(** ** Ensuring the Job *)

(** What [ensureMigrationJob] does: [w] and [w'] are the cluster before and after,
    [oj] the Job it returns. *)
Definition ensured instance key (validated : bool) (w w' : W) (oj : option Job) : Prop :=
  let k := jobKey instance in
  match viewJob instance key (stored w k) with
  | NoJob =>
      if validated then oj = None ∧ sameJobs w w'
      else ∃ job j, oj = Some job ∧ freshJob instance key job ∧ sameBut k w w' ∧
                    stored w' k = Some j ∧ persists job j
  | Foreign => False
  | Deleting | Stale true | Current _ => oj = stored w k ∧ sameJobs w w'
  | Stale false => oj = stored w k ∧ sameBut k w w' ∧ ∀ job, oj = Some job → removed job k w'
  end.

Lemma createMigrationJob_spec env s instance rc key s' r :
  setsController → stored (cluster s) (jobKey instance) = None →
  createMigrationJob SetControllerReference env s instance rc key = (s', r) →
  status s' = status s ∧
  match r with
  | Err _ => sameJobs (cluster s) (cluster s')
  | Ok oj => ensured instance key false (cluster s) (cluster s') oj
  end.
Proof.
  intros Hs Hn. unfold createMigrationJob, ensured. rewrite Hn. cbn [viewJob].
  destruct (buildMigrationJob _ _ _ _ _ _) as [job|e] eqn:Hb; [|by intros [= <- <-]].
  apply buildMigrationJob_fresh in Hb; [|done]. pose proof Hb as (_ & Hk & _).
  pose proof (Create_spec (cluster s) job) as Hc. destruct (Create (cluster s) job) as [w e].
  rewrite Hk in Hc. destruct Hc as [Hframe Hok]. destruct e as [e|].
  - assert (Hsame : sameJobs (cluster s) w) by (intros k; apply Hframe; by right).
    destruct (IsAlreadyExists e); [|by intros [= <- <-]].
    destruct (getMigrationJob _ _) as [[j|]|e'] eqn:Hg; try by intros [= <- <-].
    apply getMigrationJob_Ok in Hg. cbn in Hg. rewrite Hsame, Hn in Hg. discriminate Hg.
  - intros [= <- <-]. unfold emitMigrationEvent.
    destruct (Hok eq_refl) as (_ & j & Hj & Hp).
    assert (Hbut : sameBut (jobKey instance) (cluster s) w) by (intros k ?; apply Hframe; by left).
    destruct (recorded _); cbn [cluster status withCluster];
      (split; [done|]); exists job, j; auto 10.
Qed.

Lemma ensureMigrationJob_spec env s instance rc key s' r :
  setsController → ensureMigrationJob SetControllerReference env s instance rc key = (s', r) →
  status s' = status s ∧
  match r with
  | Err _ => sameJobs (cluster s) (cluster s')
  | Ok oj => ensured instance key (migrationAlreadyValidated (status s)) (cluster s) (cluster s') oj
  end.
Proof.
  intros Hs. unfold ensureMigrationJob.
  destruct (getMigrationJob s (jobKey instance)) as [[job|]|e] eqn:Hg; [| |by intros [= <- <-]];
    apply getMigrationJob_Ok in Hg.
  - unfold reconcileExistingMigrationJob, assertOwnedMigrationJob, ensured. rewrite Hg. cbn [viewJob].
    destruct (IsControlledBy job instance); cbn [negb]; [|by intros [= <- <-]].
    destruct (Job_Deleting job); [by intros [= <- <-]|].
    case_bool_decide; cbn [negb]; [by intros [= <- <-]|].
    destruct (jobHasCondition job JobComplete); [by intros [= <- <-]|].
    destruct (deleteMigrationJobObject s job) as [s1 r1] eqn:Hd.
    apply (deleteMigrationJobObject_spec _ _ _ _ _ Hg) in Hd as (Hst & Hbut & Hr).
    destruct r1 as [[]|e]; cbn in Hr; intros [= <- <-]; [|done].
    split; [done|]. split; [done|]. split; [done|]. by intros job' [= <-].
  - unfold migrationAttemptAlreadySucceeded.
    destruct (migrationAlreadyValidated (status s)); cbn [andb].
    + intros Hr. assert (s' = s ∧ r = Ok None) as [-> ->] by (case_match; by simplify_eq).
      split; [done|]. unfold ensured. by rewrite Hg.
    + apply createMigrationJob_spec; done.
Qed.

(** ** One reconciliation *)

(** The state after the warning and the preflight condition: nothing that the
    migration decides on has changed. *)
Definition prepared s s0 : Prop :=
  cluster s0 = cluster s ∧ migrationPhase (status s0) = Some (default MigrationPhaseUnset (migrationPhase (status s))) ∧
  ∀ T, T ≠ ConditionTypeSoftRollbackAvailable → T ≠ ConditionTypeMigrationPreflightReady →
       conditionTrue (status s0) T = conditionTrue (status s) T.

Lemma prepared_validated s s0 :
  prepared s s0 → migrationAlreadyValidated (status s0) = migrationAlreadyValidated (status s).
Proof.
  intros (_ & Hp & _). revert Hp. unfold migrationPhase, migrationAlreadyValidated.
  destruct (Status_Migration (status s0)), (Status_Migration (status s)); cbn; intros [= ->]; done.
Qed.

--------------------------------

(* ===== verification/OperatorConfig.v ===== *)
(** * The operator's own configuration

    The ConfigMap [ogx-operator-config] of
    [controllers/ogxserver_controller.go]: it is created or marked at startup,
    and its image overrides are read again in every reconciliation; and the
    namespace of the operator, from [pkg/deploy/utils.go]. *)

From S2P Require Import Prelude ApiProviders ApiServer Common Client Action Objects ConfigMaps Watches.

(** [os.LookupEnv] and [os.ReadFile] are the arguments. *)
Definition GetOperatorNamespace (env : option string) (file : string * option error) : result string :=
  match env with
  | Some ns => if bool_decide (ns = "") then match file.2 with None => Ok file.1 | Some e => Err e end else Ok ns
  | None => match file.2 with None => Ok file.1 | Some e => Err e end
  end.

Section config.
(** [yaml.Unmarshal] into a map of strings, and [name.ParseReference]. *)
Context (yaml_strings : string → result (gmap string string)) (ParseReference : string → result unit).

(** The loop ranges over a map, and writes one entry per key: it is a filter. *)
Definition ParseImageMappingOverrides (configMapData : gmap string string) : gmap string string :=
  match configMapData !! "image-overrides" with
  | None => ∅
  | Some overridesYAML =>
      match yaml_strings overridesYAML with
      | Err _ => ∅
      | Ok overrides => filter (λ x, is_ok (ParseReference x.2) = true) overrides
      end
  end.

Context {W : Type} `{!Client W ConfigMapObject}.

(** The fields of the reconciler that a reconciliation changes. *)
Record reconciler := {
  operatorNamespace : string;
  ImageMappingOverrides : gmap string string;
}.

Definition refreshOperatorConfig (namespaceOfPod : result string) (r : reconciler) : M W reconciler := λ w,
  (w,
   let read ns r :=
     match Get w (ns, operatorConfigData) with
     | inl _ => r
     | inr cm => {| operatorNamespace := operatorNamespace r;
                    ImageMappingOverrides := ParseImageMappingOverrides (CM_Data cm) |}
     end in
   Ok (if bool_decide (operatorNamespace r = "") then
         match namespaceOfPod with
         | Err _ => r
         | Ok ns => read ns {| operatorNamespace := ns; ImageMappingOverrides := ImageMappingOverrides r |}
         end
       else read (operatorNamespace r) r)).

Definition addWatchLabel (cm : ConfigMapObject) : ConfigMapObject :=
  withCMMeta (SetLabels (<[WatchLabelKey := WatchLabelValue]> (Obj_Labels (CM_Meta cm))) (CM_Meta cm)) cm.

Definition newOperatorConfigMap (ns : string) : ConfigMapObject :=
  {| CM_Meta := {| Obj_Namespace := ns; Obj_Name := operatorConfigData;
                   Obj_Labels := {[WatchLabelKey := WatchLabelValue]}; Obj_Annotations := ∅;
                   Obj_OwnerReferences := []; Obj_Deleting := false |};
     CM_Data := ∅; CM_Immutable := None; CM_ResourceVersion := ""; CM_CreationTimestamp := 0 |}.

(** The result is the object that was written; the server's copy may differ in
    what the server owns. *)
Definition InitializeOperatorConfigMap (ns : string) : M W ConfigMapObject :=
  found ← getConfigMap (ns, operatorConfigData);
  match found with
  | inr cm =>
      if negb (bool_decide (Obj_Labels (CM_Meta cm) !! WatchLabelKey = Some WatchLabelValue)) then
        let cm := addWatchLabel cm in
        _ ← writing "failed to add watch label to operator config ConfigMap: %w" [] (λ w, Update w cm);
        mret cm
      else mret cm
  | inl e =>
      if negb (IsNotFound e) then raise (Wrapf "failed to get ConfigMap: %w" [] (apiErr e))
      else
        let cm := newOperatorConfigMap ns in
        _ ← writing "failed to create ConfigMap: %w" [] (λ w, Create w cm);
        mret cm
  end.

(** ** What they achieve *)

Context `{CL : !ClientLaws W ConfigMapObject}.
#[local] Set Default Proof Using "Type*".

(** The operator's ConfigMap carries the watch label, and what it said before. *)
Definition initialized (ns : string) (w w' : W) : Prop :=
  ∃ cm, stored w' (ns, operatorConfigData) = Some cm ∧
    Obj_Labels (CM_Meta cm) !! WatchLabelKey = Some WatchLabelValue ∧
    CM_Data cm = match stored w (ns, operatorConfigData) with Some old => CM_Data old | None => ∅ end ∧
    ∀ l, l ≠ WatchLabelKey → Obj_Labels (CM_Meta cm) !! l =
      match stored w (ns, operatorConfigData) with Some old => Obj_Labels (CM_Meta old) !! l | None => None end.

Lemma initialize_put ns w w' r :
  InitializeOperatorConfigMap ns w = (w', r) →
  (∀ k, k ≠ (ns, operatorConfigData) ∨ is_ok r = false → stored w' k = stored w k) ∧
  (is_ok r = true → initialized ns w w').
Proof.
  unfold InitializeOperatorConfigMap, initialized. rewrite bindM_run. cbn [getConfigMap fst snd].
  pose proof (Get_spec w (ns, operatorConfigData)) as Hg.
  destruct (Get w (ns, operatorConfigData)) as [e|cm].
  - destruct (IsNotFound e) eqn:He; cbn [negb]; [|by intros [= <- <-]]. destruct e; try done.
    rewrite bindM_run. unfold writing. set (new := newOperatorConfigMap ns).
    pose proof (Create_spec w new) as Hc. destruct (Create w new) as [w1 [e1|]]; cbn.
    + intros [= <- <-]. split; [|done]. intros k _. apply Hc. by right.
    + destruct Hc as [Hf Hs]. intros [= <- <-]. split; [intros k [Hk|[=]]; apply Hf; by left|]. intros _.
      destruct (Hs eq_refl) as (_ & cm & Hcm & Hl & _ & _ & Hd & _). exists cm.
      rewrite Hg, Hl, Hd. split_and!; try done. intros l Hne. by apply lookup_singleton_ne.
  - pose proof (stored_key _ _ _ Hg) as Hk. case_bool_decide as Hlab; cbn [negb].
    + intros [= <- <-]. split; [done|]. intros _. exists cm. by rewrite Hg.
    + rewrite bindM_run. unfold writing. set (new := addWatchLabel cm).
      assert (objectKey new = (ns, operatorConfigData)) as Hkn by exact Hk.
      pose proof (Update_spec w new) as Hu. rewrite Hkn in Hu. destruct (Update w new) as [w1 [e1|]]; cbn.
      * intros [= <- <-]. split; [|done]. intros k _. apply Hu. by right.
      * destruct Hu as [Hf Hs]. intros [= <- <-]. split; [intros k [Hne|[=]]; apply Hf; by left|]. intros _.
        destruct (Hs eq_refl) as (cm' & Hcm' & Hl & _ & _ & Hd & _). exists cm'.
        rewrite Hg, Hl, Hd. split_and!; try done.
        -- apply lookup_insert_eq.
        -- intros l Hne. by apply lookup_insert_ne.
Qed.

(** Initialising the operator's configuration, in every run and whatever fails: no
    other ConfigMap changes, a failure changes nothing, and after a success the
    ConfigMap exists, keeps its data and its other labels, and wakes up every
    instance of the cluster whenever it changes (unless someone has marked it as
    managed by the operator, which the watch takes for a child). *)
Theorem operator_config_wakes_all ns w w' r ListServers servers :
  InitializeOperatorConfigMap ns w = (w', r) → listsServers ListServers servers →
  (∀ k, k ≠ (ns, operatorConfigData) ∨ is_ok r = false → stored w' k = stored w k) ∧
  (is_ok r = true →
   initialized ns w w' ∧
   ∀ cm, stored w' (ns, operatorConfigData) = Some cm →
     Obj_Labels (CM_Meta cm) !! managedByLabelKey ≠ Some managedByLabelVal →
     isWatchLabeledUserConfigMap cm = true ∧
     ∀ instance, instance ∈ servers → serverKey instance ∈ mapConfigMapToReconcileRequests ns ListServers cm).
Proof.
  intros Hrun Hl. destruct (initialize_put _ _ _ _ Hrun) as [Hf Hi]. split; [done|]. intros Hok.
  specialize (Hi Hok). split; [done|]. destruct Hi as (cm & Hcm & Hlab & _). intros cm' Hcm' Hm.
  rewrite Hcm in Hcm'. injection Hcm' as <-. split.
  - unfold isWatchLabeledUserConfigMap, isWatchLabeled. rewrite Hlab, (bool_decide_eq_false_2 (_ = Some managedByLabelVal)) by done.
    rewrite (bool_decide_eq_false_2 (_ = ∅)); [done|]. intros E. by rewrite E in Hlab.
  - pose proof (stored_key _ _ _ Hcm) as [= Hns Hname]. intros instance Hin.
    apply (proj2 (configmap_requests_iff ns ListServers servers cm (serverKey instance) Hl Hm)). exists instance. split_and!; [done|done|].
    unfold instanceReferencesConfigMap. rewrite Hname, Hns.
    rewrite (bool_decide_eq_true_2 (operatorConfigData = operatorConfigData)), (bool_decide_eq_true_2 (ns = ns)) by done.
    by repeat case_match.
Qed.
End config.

--------------------------------

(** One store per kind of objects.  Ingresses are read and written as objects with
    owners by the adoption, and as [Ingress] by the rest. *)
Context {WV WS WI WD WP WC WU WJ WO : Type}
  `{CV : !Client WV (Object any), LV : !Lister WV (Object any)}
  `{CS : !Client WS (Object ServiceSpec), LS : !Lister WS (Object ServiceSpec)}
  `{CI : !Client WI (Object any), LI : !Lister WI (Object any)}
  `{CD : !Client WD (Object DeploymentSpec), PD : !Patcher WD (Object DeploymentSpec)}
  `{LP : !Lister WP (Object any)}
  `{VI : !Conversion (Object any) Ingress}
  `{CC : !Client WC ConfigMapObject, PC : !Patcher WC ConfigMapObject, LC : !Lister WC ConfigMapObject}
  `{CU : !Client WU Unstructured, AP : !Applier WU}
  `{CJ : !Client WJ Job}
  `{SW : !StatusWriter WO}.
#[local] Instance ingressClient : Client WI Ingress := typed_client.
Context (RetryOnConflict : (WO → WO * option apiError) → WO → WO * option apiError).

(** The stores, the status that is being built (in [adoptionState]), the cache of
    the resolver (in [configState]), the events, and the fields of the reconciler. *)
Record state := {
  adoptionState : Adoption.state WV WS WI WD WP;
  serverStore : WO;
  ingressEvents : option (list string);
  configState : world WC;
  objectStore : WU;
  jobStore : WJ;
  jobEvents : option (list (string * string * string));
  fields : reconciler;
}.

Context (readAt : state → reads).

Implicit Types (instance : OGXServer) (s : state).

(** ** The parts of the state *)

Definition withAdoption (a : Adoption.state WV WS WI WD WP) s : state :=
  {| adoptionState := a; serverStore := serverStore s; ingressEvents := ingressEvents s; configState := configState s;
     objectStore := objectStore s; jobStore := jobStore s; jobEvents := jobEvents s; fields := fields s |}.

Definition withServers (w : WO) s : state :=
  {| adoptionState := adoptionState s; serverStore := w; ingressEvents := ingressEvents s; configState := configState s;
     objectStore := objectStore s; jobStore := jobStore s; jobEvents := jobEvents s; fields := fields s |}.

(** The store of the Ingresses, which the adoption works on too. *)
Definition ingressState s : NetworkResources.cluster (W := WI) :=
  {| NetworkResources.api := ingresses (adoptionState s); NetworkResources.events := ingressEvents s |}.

--------------------------------

**Task statement**
Would you please repeat exactly the lines above, starting at the line with "false (cluster s) (cluster s') oj" and stopping at the line with "intros Hs. unfold ensureMigrationJob.", both included?

**Written answer**
  | Ok oj => ensured instance key false (cluster s) (cluster s') oj
  end.
Proof.
  intros Hs Hn. unfold createMigrationJob, ensured. rewrite Hn. cbn [viewJob].
  destruct (buildMigrationJob _ _ _ _ _ _) as [job|e] eqn:Hb; [|by intros [= <- <-]].
  apply buildMigrationJob_fresh in Hb; [|done]. pose proof Hb as (_ & Hk & _).
  pose proof (Create_spec (cluster s) job) as Hc. destruct (Create (cluster s) job) as [w e].
  rewrite Hk in Hc. destruct Hc as [Hframe Hok]. destruct e as [e|].
  - assert (Hsame : sameJobs (cluster s) w) by (intros k; apply Hframe; by right).
    destruct (IsAlreadyExists e); [|by intros [= <- <-]].
    destruct (getMigrationJob _ _) as [[j|]|e'] eqn:Hg; try by intros [= <- <-].
    apply getMigrationJob_Ok in Hg. cbn in Hg. rewrite Hsame, Hn in Hg. discriminate Hg.
  - intros [= <- <-]. unfold emitMigrationEvent.
    destruct (Hok eq_refl) as (_ & j & Hj & Hp).
    assert (Hbut : sameBut (jobKey instance) (cluster s) w) by (intros k ?; apply Hframe; by left).
    destruct (recorded _); cbn [cluster status withCluster];
      (split; [done|]); exists job, j; auto 10.
Qed.

Lemma ensureMigrationJob_spec env s instance rc key s' r :
  setsController → ensureMigrationJob SetControllerReference env s instance rc key = (s', r) →
  status s' = status s ∧
  match r with
  | Err _ => sameJobs (cluster s) (cluster s')
  | Ok oj => ensured instance key (migrationAlreadyValidated (status s)) (cluster s) (cluster s') oj
  end.
Proof.
  intros Hs. unfold ensureMigrationJob.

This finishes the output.